Direktorat Tindak Pidana Ekonomi Khusus Bareskrim Polri menyita tiga kantor dan ruko milik PT Dana Syariah Indonesia (DSI). Penyitaan itu terkait kasus dugaan penipuan, penggelapan hingga gagal bayar yang dilakukan PT DSI.
Direktur Tindak Pidana Ekonomi Khusus Bareskrim Polri Brigjen Ade Safri Simanjuntak menyebut penyitaan dilakukan pada Rabu (18/2) lalu.

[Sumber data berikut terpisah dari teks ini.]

(** * Stock Manager: a shallow embedding of [main.py]

    [main.py] is a command interpreter ([StockManager], a [cmd.Cmd]) that
    keeps one pandas [DataFrame] in [self.data] and offers four commands:
    [do_add_data], [do_query], [do_generate] and [do_show_top].

    The development has three layers.
    - [Py] and [Float64]: the Python built-ins the commands call
      ([str.strip], [str.split], [str.endswith], [int], [os.path.join],
      [str] of a number), as CPython 3 defines them.
    - [Re] and [Pd]: the parts of the [re] and pandas libraries the commands
      call ([re.compile]/[search] with [IGNORECASE]; [DataFrame], [concat],
      [astype(str)], [str.contains], [groupby(...).agg], [head], [empty]),
      with the defaults of pandas 2. What [re] does with a pattern outside
      the fragment embedded here is a parameter of the commands.
    - [StockManager]: the four commands, written line by line after the
      source, over an explicit manager state, the list of messages printed
      and files touched, and the exception (if any) that leaves the
      command; [Cli]: the entry point [main].

    Text is modelled by [string]: a sequence of code points below 256.
    [float64] values are [spec_float]s at precision 53 and exponent bound
    1024, the IEEE 754 binary64 format. *)

From Stdlib Require Import String Ascii List ZArith Bool Arith Lia.
From Stdlib Require Import DecimalString DecimalPos SpecFloat Sorted Permutation.
Import ListNotations.

Set Implicit Arguments.
Open Scope string_scope.
Open Scope list_scope.

(* ================================================================= *)
(** * Python built-ins *)

Module Py.

(** A [str] as the list of its characters, and back. *)
Definition chars (s : string) : list ascii := list_ascii_of_string s.
Definition str_of (l : list ascii) : string := string_of_list_ascii l.

(** [c.isspace()] for a code point below 256: TAB..CR, FS..US, SPACE,
    NEL (0x85) and NBSP (0xA0). *)
Definition isspace (c : ascii) : bool :=
  let n := nat_of_ascii c in
  (((9 <=? n) && (n <=? 13)) || ((28 <=? n) && (n <=? 32))
   || (n =? 133) || (n =? 160))%nat.

Fixpoint lstrip_chars (l : list ascii) : list ascii :=
  match l with
  | c :: l' => if isspace c then lstrip_chars l' else l
  | [] => []
  end.

(** [s.strip()]: leading and trailing whitespace removed. *)
Definition strip (s : string) : string :=
  str_of (rev (lstrip_chars (rev (lstrip_chars (chars s))))).

(** [s.split(sep)] for a one-character separator: always at least one
    part, one more than the number of separators. *)
Fixpoint split (sep : ascii) (s : string) : list string :=
  match s with
  | EmptyString => [EmptyString]
  | String c s' =>
      if Ascii.eqb c sep then EmptyString :: split sep s'
      else match split sep s' with
           | h :: t => String c h :: t
           | [] => [String c EmptyString]
           end
  end.

(** [s.count(sep)] for a one-character [sep]. *)
Fixpoint count (sep : ascii) (s : string) : nat :=
  match s with
  | EmptyString => 0
  | String c s' => if Ascii.eqb c sep then S (count sep s') else count sep s'
  end.

Fixpoint startswith_chars (p l : list ascii) : bool :=
  match p, l with
  | [], _ => true
  | a :: p', b :: l' => Ascii.eqb a b && startswith_chars p' l'
  | _ :: _, [] => false
  end.

(** [s.endswith(suffix)]. *)
Definition endswith (s suffix : string) : bool :=
  startswith_chars (rev (chars suffix)) (rev (chars s)).

(** [os.path.join(a, b)] on POSIX: [b] alone when it is absolute or [a] is
    empty, one separator between the two otherwise. *)
Definition path_join (a b : string) : string :=
  match b with
  | String "/" _ => b
  | _ =>
      if String.eqb a "" then b
      else if endswith a "/" then a ++ b
      else a ++ "/" ++ b
  end.

(** [str(z)] for an integer. *)
Definition str_int (z : Z) : string := NilZero.string_of_int (Z.to_int z).

Definition digit_val (c : ascii) : option Z :=
  let n := nat_of_ascii c in
  if ((48 <=? n) && (n <=? 57))%nat then Some (Z.of_nat (n - 48)) else None.

(** The digit part of an integer literal: decimal digits, single
    underscores allowed between two digits. [acc] is the value read so far,
    [after_digit] tells whether the previous character was a digit. *)
Fixpoint int_digits (l : list ascii) (acc : Z) (after_digit : bool)
  : option Z :=
  match l with
  | [] => if after_digit then Some acc else None
  | c :: l' =>
      match digit_val c with
      | Some d => int_digits l' (10 * acc + d)%Z true
      | None =>
          if Ascii.eqb c "_" && after_digit
          then match l' with
               | [] => None
               | _ => int_digits l' acc false
               end
          else None
      end
  end.

(** CPython's default bound on the digits of a decimal literal that
    [int] converts ([sys.int_info.default_max_str_digits]). *)
Definition max_str_digits : nat := 4300.

Definition is_digit (c : ascii) : bool :=
  match digit_val c with Some _ => true | None => false end.

(** The whitespace that [int] drops around a number: TAB..CR, SPACE, NEL
    and NBSP. The separators FS..US (0x1C..0x1F), which [str.strip]
    removes, are not among it. *)
Definition int_space (c : ascii) : bool :=
  let n := nat_of_ascii c in
  (((9 <=? n) && (n <=? 13)) || (n =? 32) || (n =? 133) || (n =? 160))%nat.

Fixpoint lstrip_int (l : list ascii) : list ascii :=
  match l with
  | c :: l' => if int_space c then lstrip_int l' else l
  | [] => []
  end.

(** [int(s)] in base 10: the whitespace around the number is dropped, one
    sign is allowed. [None] stands for [ValueError]. *)
Definition int (s : string) : option Z :=
  let l := rev (lstrip_int (rev (lstrip_int (chars s)))) in
  if (max_str_digits <? List.length (filter is_digit l))%nat then None
  else
    match l with
    | "-"%char :: l' => option_map Z.opp (int_digits l' 0%Z false)
    | "+"%char :: l' => int_digits l' 0%Z false
    | _ => int_digits l 0%Z false
    end.

(** [c.lower()] for a code point below 256: the ASCII capitals and the
    Latin-1 capitals 0xC0..0xDE (0xD7, the multiplication sign, apart). *)
Definition lower (c : ascii) : ascii :=
  let n := nat_of_ascii c in
  if (((65 <=? n) && (n <=? 90))
      || ((192 <=? n) && (n <=? 222) && negb (n =? 215)))%nat
  then ascii_of_nat (n + 32) else c.

(** The exceptions that occur in the model; [ValueError] stands for every
    exception an [except ValueError] clause catches. *)
Inductive exn : Type :=
| ValueError
| TypeError
| OverflowError
| OSError
| re_error
| OtherError (name : string).

End Py.

(* ================================================================= *)
(** * float64 *)

Module Float64.

Definition prec : Z := 53.
Definition emax : Z := 1024.

Definition nan : spec_float := S754_nan.
Definition isnan (f : spec_float) : bool :=
  match f with S754_nan => true | _ => false end.

(** [float(z)]: the integer rounded to the nearest float64. *)
Definition of_Z (z : Z) : spec_float := binary_normalize prec emax z 0 false.

Definition add : spec_float -> spec_float -> spec_float := SFadd prec emax.
Definition sub : spec_float -> spec_float -> spec_float := SFsub prec emax.
Definition div : spec_float -> spec_float -> spec_float := SFdiv prec emax.

(** ** [repr] of a float: the shortest decimal that reads back as the same
    float, laid out as Python does. *)

Section Shortest.
(** The float is [X / D]; every real strictly between [LO / D] and
    [HI / D] rounds to it, the two bounds do when [closed]. *)
Variables (LO X HI D : Z) (closed : bool).

Definition inside (t B : Z) (k : Z) : bool :=
  let s := (if k <? 0 then 10 ^ (- k) else 1)%Z in
  if closed then ((LO * s <=? t) && (t <=? HI * s))%Z
  else ((LO * s <? t) && (t <? HI * s))%Z.

(** The decimals [c * 10^k] with [n] digits next to the float: the one
    below and the one above, and the choice between them. *)
Definition candidate (p n : Z) : option (Z * Z) :=
  let k := (p - n + 1)%Z in
  let A := (if k <? 0 then X * 10 ^ (- k) else X)%Z in
  let B := (if k <? 0 then D else D * 10 ^ k)%Z in
  let d := (A / B)%Z in
  let lo_ok := inside (d * B) B k in
  let hi_ok := inside ((d + 1) * B) B k in
  let dl := (A - d * B)%Z in
  let dh := ((d + 1) * B - A)%Z in
  if lo_ok && hi_ok then
    if (dl <? dh)%Z then Some (d, k)
    else if (dh <? dl)%Z then Some ((d + 1)%Z, k)
    else if Z.even d then Some (d, k) else Some ((d + 1)%Z, k)
  else if lo_ok then Some (d, k)
  else if hi_ok then Some ((d + 1)%Z, k)
  else None.

Fixpoint shortest (fuel : nat) (p n : Z) : Z * Z :=
  match candidate p n with
  | Some r => r
  | None =>
      match fuel with
      | O => let k := (p - n + 1)%Z in
             ((if k <? 0 then X * 10 ^ (- k) / D else X / (D * 10 ^ k))%Z, k)
      | S fuel' => shortest fuel' p (n + 1)%Z
      end
  end.

(** The least [j >= 1] with [10^(-j) <= X / D], for a float below 1. *)
Fixpoint neg_exponent (fuel : nat) (j : Z) : Z :=
  match fuel with
  | O => j
  | S fuel' => if (D <=? X * 10 ^ j)%Z then j else neg_exponent fuel' (j + 1)%Z
  end.

(** [p] with [10^p <= X / D < 10^(p+1)]. *)
Definition exponent10 : Z :=
  if (D <=? X)%Z then Z.of_nat (String.length (Py.str_int (X / D))) - 1
  else - neg_exponent 400 1.
End Shortest.

Fixpoint strip_zeros (l : list ascii) : list ascii :=
  match l with
  | "0"%char :: l' => strip_zeros l'
  | _ => l
  end.

Fixpoint zeros (n : nat) : string :=
  match n with O => "" | S n' => String "0" (zeros n') end.

(** The digits [d1 d2 ...] and the position [decpt] of the decimal point
    of a positive finite float: its value is [0.d1d2... * 10^decpt]. *)
Definition digits (m : positive) (e : Z) : string * Z :=
  let closed := Z.even (Zpos m) in
  let low := (if (Zpos m =? 2 ^ 52) && (-1074 <? e) then 1 else 2)%Z in
  let sh := (e - 2)%Z in
  let up := (if 0 <=? sh then 2 ^ sh else 1)%Z in
  let D := (if 0 <=? sh then 1 else 2 ^ (- sh))%Z in
  let X := (4 * Zpos m * up)%Z in
  let LO := ((4 * Zpos m - low) * up)%Z in
  let HI := ((4 * Zpos m + 2) * up)%Z in
  let p := exponent10 X D in
  let (c, k) := shortest LO X HI D closed 17 p 1 in
  let ds := Py.str_int c in
  (Py.str_of (rev (strip_zeros (rev (Py.chars ds)))),
   (k + Z.of_nat (String.length ds))%Z).

(** Python's layout of the digits: exponent notation when
    [decpt <= -4] or [decpt > 16], positional notation otherwise. *)
Definition layout (ds : string) (decpt : Z) : string :=
  let n := Z.of_nat (String.length ds) in
  if ((decpt <=? -4) || (16 <? decpt))%Z then
    let ex := (decpt - 1)%Z in
    let mant :=
      match ds with
      | String d EmptyString => ds
      | String d rest => String d ("." ++ rest)
      | EmptyString => ds
      end in
    let ax := Py.str_int (Z.abs ex) in
    mant ++ "e" ++ (if (ex <? 0)%Z then "-" else "+")
         ++ (if (Z.abs ex <? 10)%Z then "0" ++ ax else ax)
  else if (decpt <=? 0)%Z then "0." ++ zeros (Z.to_nat (- decpt)) ++ ds
  else if (n <=? decpt)%Z then ds ++ zeros (Z.to_nat (decpt - n)) ++ ".0"
  else substring 0 (Z.to_nat decpt) ds ++ "."
       ++ substring (Z.to_nat decpt) (Z.to_nat (n - decpt)) ds.

(** [str(f)] / [repr(f)]. *)
Definition repr (f : spec_float) : string :=
  match f with
  | S754_nan => "nan"
  | S754_infinity s => if s then "-inf" else "inf"
  | S754_zero s => if s then "-0.0" else "0.0"
  | S754_finite s m e =>
      let (ds, decpt) := digits m e in
      (if s then "-" else "") ++ layout ds decpt
  end.

End Float64.

(* ================================================================= *)
(** * Regular expressions: [re.compile(pat, re.IGNORECASE)] and [search] *)

Module Re.

(** The patterns covered: literals, [.], [^], [$], an escaped
    non-alphanumeric character, groups [( )], alternation [|] and the
    repetitions [*], [+], [?] with their lazy forms. Character sets [[ ]],
    counted repetition [{ }], escapes of letters and digits, extension
    groups [(?...)] and possessive repetition are [Unsupported]: what the
    library does with such a pattern is not derived here, it is a
    parameter ([engine]) of the commands. One case of counted repetition
    is covered: a first count with more digits than [int] converts, on
    which [re.compile] raises [ValueError]. *)
Inductive regex : Type :=
| Eps
| Chr (c : ascii)
| Any
| Bol
| Eol
| Seq (a b : regex)
| Alt (a b : regex)
| Star (a : regex).

Inductive compiled : Type :=
| Pattern (r : regex)
| Error          (* re.error *)
| Overlong       (* ValueError: a repetition count that int does not convert *)
| Unsupported.

(** What the library does with a pattern that is [Unsupported] here:
    [re.compile] raises, or the compiled pattern tells of every text
    whether [search] finds a match in it. *)
Inductive behaviour : Type :=
| Finds (found : string -> bool)
| Raises (e : Py.exn).

Definition engine : Type := string -> behaviour.
Lemma handleImportFile_csv_never_fails_witness :
  ~ In (Products.Toast (lit "エラー") (lit "商品のインポートに失敗しました") true)
       (Products.handleImportFile Sample.JSON_parse Sample.native_key
          (Some Sample.short_rows_file) Sample.accept_all).
Proof.
  apply (ImportRunFacts.handleImportFile_csv_never_fails
           Sample.JSON_parse Sample.native_key Sample.short_rows_file
           Sample.accept_all).
  intros v H. vm_compute in H. discriminate.
Defined.

Lemma loadBlacklist_loads_witness :
  Blacklist.loadBlacklist (Return Sample.holed_blacklist)
  = [ Blacklist.SetLoading true;
      Blacklist.Toast (lit "エラー")
        (lit "ブラックリストの読み込みに失敗しました") true;
      Blacklist.SetLoading false ].
Proof.
  apply (proj2 (BlacklistRunFacts.loadBlacklist_loads
                  Sample.holed_blacklist Sample.holed_entries
                  eq_refl eq_refl)).
  right. left. reflexivity.
Defined.

Lemma handleAddEntries_all_added_witness :
  Blacklist.handleAddKeywords Sample.keyword_input Sample.accept_all
  = [Blacklist.SetProcessingAction (Some (lit "add-keyword"))]
    ++ List.map (fun v => Blacklist.Create
                            (Blacklist.create_request Blacklist.keyword v))
                [lit "replica"; lit "fake"; lit "コピー"; lit "偽物"]
    ++ [ Blacklist.Toast (lit "成功") (lit "4件を追加しました") false;
         Blacklist.ClearInput Blacklist.keyword; Blacklist.LoadBlacklist;
         Blacklist.SetProcessingAction None ].
Proof.
  pose proof (BlacklistRunFacts.handleAddEntries_all_added
                (Num:=Sample.IntNum) Blacklist.keyword
                (Blacklist.split_keywords Sample.keyword_input)
                Sample.accept_all
                ltac:(vm_compute; discriminate)
                ltac:(intros i v _; eexists; reflexivity)) as H.
  vm_compute in H |- *. exact H.
Defined.

Lemma handleAddEntries_stops_witness :
  Blacklist.handleAddKeywords (lit "replica,fake") Sample.reject_all
  = [ Blacklist.SetProcessingAction (Some (lit "add-keyword"));
      Blacklist.Create
        (Blacklist.create_request Blacklist.keyword (lit "replica"));
      Blacklist.Toast (lit "エラー")
        (lit "ブラックリストの追加に失敗しました") true;
      Blacklist.SetProcessingAction None ].
Proof.
  apply (BlacklistRunFacts.handleAddEntries_stops Blacklist.keyword
           (Blacklist.split_keywords (lit "replica,fake")) Sample.reject_all
           0 (lit "replica")
           (ApiError (lit "HTTP error! status: 500") (Sample.Int 500) JNull)).
  - vm_compute; reflexivity.
  - intros j w Hj. lia.
  - reflexivity.
Defined.



Lemma loadListings_loads_witness :
  Listings.loadListings (Return Sample.server_response)
  = [ Listings.SetLoading true;
      Listings.SetListings (List.map listing_of Sample.server_listings);
      Listings.SetLoading false ].
Proof.
  apply (proj1 (ListingsFacts.loadListings_loads
                  Sample.server_response Sample.server_listings
                  eq_refl eq_refl)).
  repeat constructor.
Defined.

Lemma normalize_listing_price_witness :
  get (listing_of Sample.unpriced_listing) (lit "listing_price")
  = JNum (Sample.Int 0)
  /\ Products.escapeCsv
       (js_coalesce
          (get (listing_of Sample.unpriced_listing) (lit "listing_price"))
          (JStr []))
     = [QUOTE; 48%N; QUOTE].
Proof.
  split; [reflexivity|].
  pose proof (proj1 (proj2 (ListingsFacts.normalize_listing_price
                              Sample.unpriced_listing
                              (listing_of Sample.unpriced_listing) eq_refl))
                eq_refl) as H.
  vm_compute in H |- *. exact H.
Defined.

Lemma filteredListings_throws_witness :
  exists e,
    Listings.filteredListings Sample.toLowerCase (lit "usb")
      [Sample.plain_listing; Sample.nameless_listing]
    = Throw e.
Proof.
  apply (ListingsFacts.filteredListings_throws Sample.toLowerCase (lit "usb")
           [Sample.plain_listing; Sample.nameless_listing]
           Sample.nameless_listing).
  - intros H. vm_compute in H. discriminate.
  - right; left; reflexivity.
  - intros s H. vm_compute in H. discriminate.
Defined.

(** A check that failed on the server reads as a clean ASIN. *)
Lemma handleCheckAsin_verdict_witness :
  BlacklistActions.handleCheckAsin (lit " B08N5WRWNW")
    (Return Sample.failed_check)
  = [ BlacklistActions.SetProcessingAction (Some (lit "check"));
      BlacklistActions.CheckAsin (trim (lit " B08N5WRWNW"));
      BlacklistActions.Toast (lit "確認")
        (lit "ASIN " ++ lit " B08N5WRWNW"
         ++ lit " はブラックリストに登録されていません") false;
      BlacklistActions.SetProcessingAction None ].
Proof.
  exact (BlacklistActionFacts.handleCheckAsin_verdict
           (lit " B08N5WRWNW") Sample.failed_check
           ltac:(intros H; vm_compute in H; discriminate) eq_refl).
Defined.

(** ** Runs *)

Example filteredListings_usb :
  Listings.filteredListings Sample.toLowerCase (lit "USB")
    [Sample.plain_listing; Sample.padded_listing;
     Sample.listing_with_title (lit "Adapter")]
  = Return [Sample.plain_listing; Sample.padded_listing].
Proof. vm_compute; reflexivity. Qed.

Example handleCheckAsin_found :
  BlacklistActions.handleCheckAsin (lit "B08N5WRWNW")
    (Return Sample.positive_check)
  = [ BlacklistActions.SetProcessingAction (Some (lit "check"));
      BlacklistActions.CheckAsin (lit "B08N5WRWNW");
      BlacklistActions.Toast (lit "警告")
        (lit "ASIN B08N5WRWNW はブラックリストに登録されています") true;
      BlacklistActions.SetProcessingAction None ].
Proof. vm_compute; reflexivity. Qed.

Example handleToggleStatus_unknown :
  Listings.handleToggleStatus (lit "L-1") (JStr (lit "error"))
    (Sample.accept_all 0 tt)
  = [ Listings.AddProcessing (lit "L-1");
      Listings.Update (lit "L-1") (JObj [(lit "status", JStr (lit "active"))]);
      Listings.Toast (lit "成功") (lit "商品を再開しました") false;
      Listings.LoadListings;
      Listings.RemoveProcessing (lit "L-1") ].
Proof. vm_compute; reflexivity. Qed.

End SampleFacts.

Prosesnya turut didampingi oleh perwakilan manajemen gedung serta kuasa hukum tersangka Taufiq Aljufri.
"Polri telah melaksanakan tindakan penyitaan terhadap aset yang terkait dengan perkara PT DSI berupa dua unit kantor PT DSI (unit A dan J) yang berlokasi di District 8, Prosperity Tower Lantai 12, Jalan Jenderal Sudirman," kata Ade Safri melalui keterangannya, Jumat (20/2/2026).
Selanjutnya, penyidik kembali melakukan penyitaan terhadap kantor PT DSI di lokasi yang sama serta satu ruko milik perusahaan yang terafiliasi oleh PT DSI.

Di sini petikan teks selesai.